Manuscrit
54 pages
Auteur(s)
La pianella perduta nella neve
La pianella perduta nella neve (La pantoufle perdue dans la neige) est une adaptation pour le théâtre de marionnettes d'une célèbre farce musicale (1798), qui a connu différentes versions au 19e siècle. L'exemplaire ici décrit est un manuscrit de Nino Pozzo pour les marionettes à gaine de son Teatro Mondo Piccino qui a sans doute pris pour modèle un spectacle joué à Vérone par les frères Salvi en 1892.
Le manuscrit témoigne du soin méticuleux que porte Pozzo à la mise en scène : il est accompagné d’un feuillet supplémentaire qui suggère l’insertion du masque d’Arlequin, dans un dialogue choral entre Fasolino et d’autres personnages, témoignant de la flexibilité du répertoire et de sa capacité à s’adapter aux différentes traditions régionales.
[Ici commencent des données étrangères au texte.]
(** The bytes of a section: [lseek] to a negative position fails and leaves the file
    at [pos], the position behind the last read. *)
Definition read_section (coff : list Z) (pos : Z) (s : scnhdr) : outcome (option (list Z) * Z) :=
  let at_ := if s_scnptr s <? 0 then pos else s_scnptr s in
  r ← Read coff at_ (s_size s);
  Ok (r, at_ + s_size s).

(** The loop over the sections: [h] is [noffH], [body] what has been written behind the
    place of the header. *)
Fixpoint copy_sections (coff : list Z) (secs : list scnhdr) (pos inNoffFile : Z) (h : NoffHeader) (body : list Z) :
    outcome (option (NoffHeader * list Z)) :=
  match secs with
  | [] => Ok (Some (h, body))
  | s :: secs =>
      if s_size s =? 0 then copy_sections coff secs pos inNoffFile h body
      else if is_text s then
        let h := mkNoff (noffMagic h) (mkSegment (s_paddr s) inNoffFile (s_size s)) (initData h) (uninitData h) in
        '(r, pos) ← read_section coff pos s;
        match r with
        | None => Ok None
        | Some bs => copy_sections coff secs pos (wrap_s32 (inNoffFile + s_size s)) h (body ++ bs)
        end
      else if is_data s then
        if negb (seg_size (initData h) =? 0) then Ok None
        else
          let h := mkNoff (noffMagic h) (code h) (mkSegment (s_paddr s) inNoffFile (s_size s)) (uninitData h) in
          '(r, pos) ← read_section coff pos s;
          match r with
          | None => Ok None
          | Some bs => copy_sections coff secs pos (wrap_s32 (inNoffFile + s_size s)) h (body ++ bs)
          end
      else if is_bss s then
        let u := uninitData h in
        if negb (seg_size u =? 0) then
          if s_paddr s =? wrap_s32 (virtualAddr u + seg_size u) then Ok None
          else copy_sections coff secs pos inNoffFile
                 (mkNoff (noffMagic h) (code h) (initData h) (mkSegment (virtualAddr u) (inFileAddr u) (wrap_s32 (seg_size u + s_size s)))) body
        else copy_sections coff secs pos inNoffFile
               (mkNoff (noffMagic h) (code h) (initData h) (mkSegment (s_paddr s) (inFileAddr u) (s_size s))) body
      else Ok None
  end.

(** The bytes of [noffH]. *)
Definition segment_to_words (s : Segment) : list Z := [virtualAddr s; inFileAddr s; seg_size s].
Definition NoffHeader_to_bytes (h : NoffHeader) : list Z :=
  words_to_bytes ([noffMagic h] ++ segment_to_words (code h) ++ segment_to_words (initData h) ++ segment_to_words (uninitData h)).

Definition with_sizes_0 (junk : NoffHeader) : NoffHeader :=
  let zero s := mkSegment (virtualAddr s) (inFileAddr s) 0 in
  mkNoff NOFFMAGIC (zero (code junk)) (zero (initData junk)) (zero (uninitData junk)).

(** The section headers of a COFF file. *)
Definition sections_of (bs : list Z) (n : Z) : list scnhdr := map (scnhdr_at bs) (seq 0 (Z.to_nat n)).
La version de Pozzo élève la farce populaire à travers une poétique de l’atmosphère, caractérisée par des effets scéniques suggestifs et l’expressivité des marionnettes à gaine.
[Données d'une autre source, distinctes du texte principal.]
Lemma SetLevel_on_on s : quiet s IntOn -> SetLevel s IntOn = Ok (IntOn, s).
Proof. destruct s as [[lv p h y st] sta m w]. intros [Hp Hh Hy Hs Hl]. simpl in *. by subst. Qed.

(** ** The invariant of a group of threads *)

(** Thread [t] does the job [j]. *)
Definition does (s : System) (t : positive) (j : job) : Prop :=
  (exists f, frames (world s) !! t = Some f /\ f_code f = j.1 /\ (j.2 = InYield -> f_oldLevel f = IntOn)) /\
  at_ <$> threads (kern s) !! t = Some j.2.

(** The jobs of [SimpleThread]: at most five passes, and no semaphore. *)
Definition job_ok (j : job) : Prop :=
  match j.1 with Loop _ num => 0 <= num <= 5 | Return => True end /\
  (j.2 = Fresh \/ j.2 = InThread \/ j.2 = InYield).

(** Only the thread at the front, once it runs its own code, has interrupts on. *)
Definition level_of (js : list job) : IntStatus :=
  match js with (_, InThread) :: _ => IntOn | _ => IntOff end.

(** The threads that can run do the jobs [js], in this order. *)
Record group (s : System) (js : list job) : Prop := {
  g_wf : kernel_wf (kern s);
  g_does : Forall2 (does s) (run_queue (kern s)) js;
  g_jobs : Forall job_ok js;
  g_quiet : quiet s (level_of js);
  g_clock : 0 <= now s /\ now s + SystemTick * ticks js <= int32_max }.

(** One step of the abstract scheduler. *)
Definition job_step (js : list job) : list line * list job :=
  match js with
  | (Loop w n, InThread) :: r =>
      if n <? 5 then ([Looped w n], match r with [] => [(Loop w (n + 1), InThread)] | _ => r ++ [(Loop w (n + 1), InYield)] end)
      else ([], r)
  | (Return, InThread) :: r => ([], r)
  | (c, _) :: r => ([], (c, InThread) :: r)
  | [] => ([], [])
  end.

Lemma queue_nodup k : kernel_wf k -> NoDup (run_queue k).
Proof.
  intros [Hinv _ _]. unfold run_queue. destruct (idle k) eqn:Ei; [constructor|]. constructor; [|apply Hinv].
  intros Hin. destruct (ki_ready _ _ _ _ _ _ Hinv _ Hin) as (th & E & Hr & _).
  destruct (ki_runner _ _ _ _ _ _ Hinv _ eq_refl) as (th' & E' & Hr' & _). congruence.
Qed.

(** A step on the other threads keeps what they do. *)
Lemma does_frame s s' ts js t :
  Forall2 (does s) ts js -> t ∉ ts ->
  (forall u, u ∈ ts -> at_ <$> threads (kern s') !! u = at_ <$> threads (kern s) !! u) ->
  (forall u, u <> t -> frames (world s') !! u = frames (world s) !! u) ->
  Forall2 (does s') ts js.
Proof.
  intros Hd Hn Ha Hf. induction Hd as [|u j ts js [H1 H2] _ IH]; constructor.
  - split; [rewrite Hf by set_solver; done|]. rewrite Ha by set_solver. done.
  - apply IH; [set_solver|]. intros v Hv. apply Ha. set_solver.
Qed.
Un objet perdu cause de multiples quiproquos.
Nanetta, pour rencontrer secrètement son bien-aimé Nardino, décide de sortir la nuit en portant les précieuses pantoufles de sa mère. Cependant, la neige haute et la précipitation lui jouent un mauvais tour : elle perd une de ses chaussures. Le lendemain matin, la découverte de la pantoufle dans la neige déclenche la panique parmi les jeunes amoureux et la curiosité de tout le village.
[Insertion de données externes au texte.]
Lemma Initialize_loop_reads fuel argv o :
  (length argv < fuel)%nat ->
  Initialize_loop b fuel (lenZ argv) argv o =
  (o ← apply_items (read_items argv).1 o; apply_rest (read_items argv).2 o).
Proof.
  revert argv o. induction fuel as [|fuel IH]; intros argv o Hf; [lia|]. destruct argv as [|w argv1]; [done|].
  cbn [Initialize_loop]. assert (0 <? lenZ (w :: argv1) = true) as -> by (apply Z.ltb_lt; unfold lenZ; simpl length; lia).
  simpl length in Hf. destruct (streq w "-d" || needs_value w) eqn:E.
  - cbn [read_items]. rewrite E. destruct argv1 as [|v r].
    + change (lenZ [w]) with 1. rewrite body_last by done. cbn [apply_items mbind outcome_bind fst snd].
      destruct (apply_rest [w] o); [|done..]. cbn [mbind outcome_bind drop]. by destruct fuel; [simpl in Hf; lia|].
    + destruct (body_value w v r o E) as (i & _ & _ & Ei & ->). rewrite <- Ei. destruct (read_items r) as [its rest] eqn:Er.
      cbn [fst snd apply_items]. destruct (apply_item i o) as [o'| | |]; [|done..]. cbn [mbind outcome_bind drop].
      replace (lenZ (w :: v :: r) - Z.of_nat 2) with (lenZ r) by (unfold lenZ; simpl length; lia).
      rewrite drop_0, IH by (simpl in Hf; lia). by rewrite Er.
  - rewrite (read_items_word _ _ E). apply orb_false_iff in E as [E1 E2]. destruct (streq_spec w "-d"); [done|].
    rewrite (body_word w argv1) by done. cbn [mbind outcome_bind drop].
    replace (lenZ (w :: argv1) - Z.of_nat 1) with (lenZ argv1) by (unfold lenZ; simpl length; lia).
    by rewrite drop_0, IH by lia.
Qed.

Lemma read_items_spec argv :
  let '(its, rest) := read_items argv in
  argv = concat (map render its) ++ rest /\ Forall item_ok its /\
  (rest = [] \/ exists w, rest = [w] /\ (w = "-d" \/ needs_value w = true)).
Proof.
  induction argv as [argv IH] using (induction_ltof1 _ length). unfold ltof in IH. destruct argv as [|w argv1]; [by split; auto|].
  destruct (streq w "-d" || needs_value w) eqn:E.
  - cbn [read_items]. rewrite E. destruct argv1 as [|v r].
    + conjs; [done|constructor|]. right. exists w. split; [done|]. apply orb_true_iff in E as [E|E]; [left|by right].
      by destruct (streq_spec w "-d").
    + destruct (body_value w v r default_options E) as (i & Hok & Hr & <- & _). specialize (IH r ltac:(simpl; lia)).
      destruct (read_items r) as [its rest]. destruct IH as (-> & Hits & Hrest). conjs; [|by constructor|done].
      cbn [map concat]. rewrite Hr. done.
  - rewrite (read_items_word _ _ E). specialize (IH argv1 ltac:(simpl; lia)). destruct (read_items argv1) as [its rest].
    destruct IH as (-> & Hits & Hrest). cbn [fst snd]. conjs; [done| |done]. constructor; [|done].
    apply orb_false_iff in E as [E1 E2]. split; [|done]. by destruct (streq_spec w "-d").
Qed.

(** [Initialize]'s constructors from the options. *)
Definition create (o : Options) : Globals :=
  mkGlobals (DebugInit (debugArgs o)) (randomYield o) (when (USER_PROGRAM b) (debugUserProg o))
    (when (FILESYS_NEEDED b) (format o)) (when (NETWORK b) (netname o, rely o, 10)) (FILESYS b).

(** [Initialize] reads any command line to its end, and reads nothing behind it: the
    words after the program name split into options with their values and words
    without one, their effects come one after the other, and what can be left
    over is a single word, a final [-d], which turns on every message, or an option
    whose value is missing, which fails the ASSERT before anything is created. *)
Theorem Initialize_reads_all name args :
  exists its rest, args = concat (map render its) ++ rest /\ Forall item_ok its /\
    (rest = [] \/ exists w, rest = [w] /\ (w = "-d" \/ needs_value w = true)) /\
    Initialize b (lenZ (name :: args)) (name :: args) =
      (o ← apply_items its default_options; o ← apply_rest rest o; Ok (create o)).
Proof.
  pose proof (read_items_spec args) as Hs. exists (read_items args).1, (read_items args).2. unfold Initialize.
  replace (lenZ (name :: args) - 1) with (lenZ args) by (unfold lenZ; simpl length; lia). cbn [drop]. rewrite drop_0.
  rewrite Initialize_loop_reads by (simpl; lia). destruct (read_items args) as [its rest]. destruct Hs as (? & ? & ?).
  conjs; [done..|]. cbn [fst snd]. by destruct (apply_items its default_options).
Qed.

End InitializeReads.

(** ** What [main] runs *)

Section MainRuns.
Context (b : Build).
Le Maître d’école et Fasolino commencent à interroger les protagonistes, alimentant le chaos. Alors que le Maître essaie de découvrir l’identité de la coupable, Fasolino ajoute du grain à l’histoire avec ses blagues et moqueries, en se moquant de l’autorité du Maître et en confondant les traces pour protéger les jeunes gens (ou simplement pour créer du désordre).
Les commères du village suspectent des trahisons et des intrigues interdites parmi les habitants. Nanetta, terrifiée que sa mère découvre la vérité, cherche désespérément à récupérer l’objet tandis que le Maître insiste avec ses accusations. Fasolino, dans un moment de folie comique, propose des solutions absurdes et dialogue avec les autres personnages en ridiculisant les prétentions de respectabilité de la petite bourgeoisie locale.
Au plus fort de la dispute, quand le secret est sur le point d’être révélé devant toute la communauté, Nanetta confesse son amour pour Nardino. La rigueur de la mère et du Maître cède face à l’évidence des sentiments et aux trouvailles de Fasolino, qui réussit à transformer le scandale potentiel en une farce libératrice. La pièce se termine par le triomphe de l’amour et par la réconciliation générale, où la gaieté du théâtre de figure prend le pas sur les rigides conventions sociales.